C.1.1 The first method (explicit constant)

The first method provides an explicit constant depending on $d$ at the expense of the higher order of $\log n$ in the upper bounds. It utilizes the next lemma (Gottlieb et al., 2013, Lemma 6), which turns the problem of bounding the covering number of a Lipschitz function class into the one bounding the covering number of the domain defined for the function class.

Lemma C.2 (Gottlieb et al. (2013)).

Let $\mathcal{F}^{L}$ be the collection of $L-$ Lipschitz functions mapping the metric space $(\mathcal{X},\rho)$ to $[0,1]$ . Then the covering number of $\mathcal{F}^{L}$ can be estimated in terms of the covering number of $\mathcal{X}$ with respect to $\rho$ as follows.

\displaystyle\mathcal{N}(\epsilon,\mathcal{F}^{L},\|\cdot\|_{\infty})\leq(\frac{8}{\epsilon})^{\mathcal{N}(\epsilon/8L,\mathcal{X},\rho)}.

Now we apply Lemma C.2 to bound the covering number for the 1-Lipschitz class $\mathcal{N}(\epsilon,\mathcal{F}^{1},\|\cdot\|_{\infty})$ by bounding the covering number for its domain $\mathcal{N}(\epsilon,B^{d+1}_{2}(\sqrt{2}\log n),\|\cdot\|_{2})$ . Define a new function class $\mathcal{F}^{\frac{1}{2B}}$ as

\displaystyle\mathcal{F}^{\frac{1}{2B}}:=\{\frac{f+B}{2B}:f\in\mathcal{F}^{1}\}.

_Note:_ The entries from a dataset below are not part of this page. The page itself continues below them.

(** * SOCKS VPN menu: the connection lifecycle controller of [main.go]

    A shallow embedding of the configuration loader, the connection probe and
    the connect / disconnect transitions.  External commands, the file system
    and the user database are an explicit world that the functions thread
    through; every Go function keeps its name. *)

From Stdlib Require Import ZArith Ascii String List Lia.
From stdpp Require Import base strings gmap list pretty.

#[local] Set Warnings "-register-all".

Open Scope Z_scope.
Open Scope string_scope.
Open Scope list_scope.

(** ** Package [strings] / [bytes]

    Go strings are byte sequences, here [string].  The functions below agree
    with Go's on ASCII input; bytes above 127 are never white space and are
    left alone by [ToLower] (Go's Unicode-aware versions lower no non-ASCII
    letter to one of the letters of "autossh"). *)
Module strings.

Definition isSpace (a : ascii) : bool :=
  let n := N_of_ascii a in
  ((9 <=? n)%N && (n <=? 13)%N) || (n =? 32)%N.

Fixpoint trimLeft (l : list ascii) : list ascii :=
  match l with
  | a :: l' => if isSpace a then trimLeft l' else l
  | [] => []
  end.

Definition trimRight (l : list ascii) : list ascii :=
  rev (trimLeft (rev l)).

Definition TrimSpace (s : string) : string :=
  string_of_list_ascii (trimRight (trimLeft (list_ascii_of_string s))).

Definition lowerAscii (a : ascii) : ascii :=
  let n := N_of_ascii a in
  if ((65 <=? n)%N && (n <=? 90)%N)%bool then ascii_of_N (n + 32)%N else a.

Fixpoint ToLower (s : string) : string :=
  match s with
  | EmptyString => EmptyString
  | String a s' => String (lowerAscii a) (ToLower s')
  end.

Fixpoint HasPrefix (s prefix : string) : bool :=
  match prefix, s with
  | EmptyString, _ => true
  | String p prefix', String a s' => Ascii.eqb a p && HasPrefix s' prefix'
  | String _ _, EmptyString => false
  end.

Fixpoint Contains (s substr : string) : bool :=
  HasPrefix s substr ||
  match s with
  | EmptyString => false
  | String _ s' => Contains s' substr
  end.

(** [Split s "\n"]: the pieces between newlines; never the empty list. *)
Fixpoint SplitLines (s : string) : list string :=
  match s with
  | EmptyString => [EmptyString]
  | String a s' =>
      if Ascii.eqb a "010"%char then EmptyString :: SplitLines s'
      else match SplitLines s' with
           | ln :: rest => String a ln :: rest
           | [] => [String a EmptyString]
           end
  end.

(** [Fields s]: the maximal runs of non-space bytes, as [strings.Fields]. *)
Fixpoint fieldsAux (cur : list ascii) (l : list ascii) : list string :=
  let flush rest :=
    match cur with
    | [] => rest
    | _ => string_of_list_ascii (rev cur) :: rest
    end in
  match l with
  | [] => flush []
  | a :: l' => if isSpace a then flush (fieldsAux [] l') else fieldsAux (a :: cur) l'
  end.

Definition Fields (s : string) : list string :=
  fieldsAux [] (list_ascii_of_string s).

(** The lines of a text, each ended by a line feed. *)
Definition unlines (lines : list string) : string :=
  fold_right (fun ln rest => ln +:+ String "010"%char rest) EmptyString lines.

End strings.

(** ** Data model ([main.go], lines 19-44) *)

(** Go's [int] on the supported platforms is a 64-bit signed integer. *)
Definition int_min : Z := - 2 ^ 63.
Definition int_max : Z := 2 ^ 63 - 1.

Record ServerOptions : Type := mkServerOptions {
  ServerAliveInterval : Z;
  ServerAliveCountMax : Z
}.

Record Command : Type := mkCommand {
  Name : string;
  Description : string;
  Server : string
}.

(** The field [ServerOptions] of the Go struct is [ServerOptions'] here, the
    plain name being the record type's. *)
Record Config : Type := mkConfig {
  AutoSSHPath : string;
  LocalPort : Z;
  Interface : string;
  ServerOptions' : ServerOptions;
  Commands : list Command
}.

(** ** Errors and log lines

    An [error] is either the [*exec.ExitError] of a finished child, an opaque
    error of the operating system or of a library, or a value built by
    [fmt.Errorf]; the latter and [log.Printf] lines keep their format string
    and arguments as written in the source. *)
Inductive WaitStatus : Type :=
| Exited (code : Z)
| Signaled (sig : Z).

(** [syscall.WaitStatus.ExitStatus]: -1 unless the child exited. *)
Definition ExitStatus (ws : WaitStatus) : Z :=
  match ws with
  | Exited code => code
  | Signaled _ => -1
  end.

Inductive error : Type :=
| ExitError (ws : WaitStatus)
| SysError (msg : string)
| Errorf (format : string) (args : list fmtArg)
with fmtArg : Type :=
| AStr (s : string)
| AInt (n : Z)
| AErr (e : error).

Record LogLine : Type := Logged {
  log_format : string;
  log_args : list fmtArg
}.

(** ** The world outside the program *)

(** An [exec.Command]: program and argument list. *)
Record Invocation : Type := Cmd {
  cmd_path : string;
  cmd_args : list string
}.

Recall that $\mathcal{F}^{1}$ is restricted on $B^{d+1}_{2}(\sqrt{2}\log n)$ . Obviously, $\mathcal{F}^{\frac{1}{2B}}$ is a $\frac{1}{2B}-$ Lipschitz function class : $B^{d+1}_{2}(\sqrt{2}\log n)\mapsto[0,1]$ . A direct application of Lemma C.2 shows that

\displaystyle\mathcal{N}(\epsilon,\mathcal{F}^{\frac{1}{2B}},\|\cdot\|_{\infty})\leq\left(\frac{8}{\epsilon}\right)^{\mathcal{N}(\epsilon B/4,B_{2}^{d+1}(\sqrt{2}\log n),\|\cdot\|_{2})}.

(C.1)

By the definition of $\mathcal{F}^{\frac{1}{2B}}$ , the covering numbers satisfy

\displaystyle\mathcal{N}(2B\epsilon,\mathcal{F}^{1},\|\cdot\|_{\infty})=\mathcal{N}(\epsilon,\mathcal{F}^{\frac{1}{2B}},\|\cdot\|_{\infty}).

(C.2)

Note that $B^{d+1}_{2}(\sqrt{2}\log n)$ is a subset of $[-\sqrt{2}\log n,\sqrt{2}\log n]^{d}$ , and $[-\sqrt{2}\log n,\sqrt{2}\log n]^{d}$ can be covered with finite $\epsilon$ -balls in $\mathbb{R}^{d}$ that cover the small hypercube with side length $2\epsilon/\sqrt{d}$ . It follows that

\displaystyle\mathcal{N}(\epsilon,B^{d+1}_{2}(\sqrt{2}\log n),\|\cdot\|_{2})\leq\left(\frac{\sqrt{2(d+1)}\log n}{\epsilon}\right)^{d+1}.

(C.3)

Combining (C.1), (C.2) and (C.3), we obtain an upper bound for the covering number of the 1-Lipschitz class $\mathcal{F}^{1}$

\displaystyle\log\mathcal{N}(\epsilon,\mathcal{F}^{1},\|\cdot\|_{\infty})\leq\left(\frac{8\sqrt{2(d+1)}\log n}{\epsilon}\right)^{d+1}\log\frac{16B}{\epsilon}.

(C.4)

With the upper bound for the covering entropy in (C.4), a direct application of Lemma C.1 (see Section E for details) by taking $\delta=8\sqrt{2(d+1)}n^{-\frac{1}{d+1}}(\log n)^{1+\frac{1}{d+1}}$ leads to

	$\displaystyle\max\{\mathbb{E}\mathcal{E}_{3},\mathbb{E}\mathcal{E}_{4}\}$	$\displaystyle=O\left(\sqrt{d}n^{-\frac{1}{d+1}}(\log n)^{1+\frac{1}{d+1}}+n^{-\frac{1}{d+1}}(\log n)^{1+\frac{1}{d+1}}\right)$		(C.5)
		$\displaystyle=O\left(\sqrt{d}n^{-\frac{1}{d+1}}(\log n)^{1+\frac{1}{d+1}}\right).$		(C.6)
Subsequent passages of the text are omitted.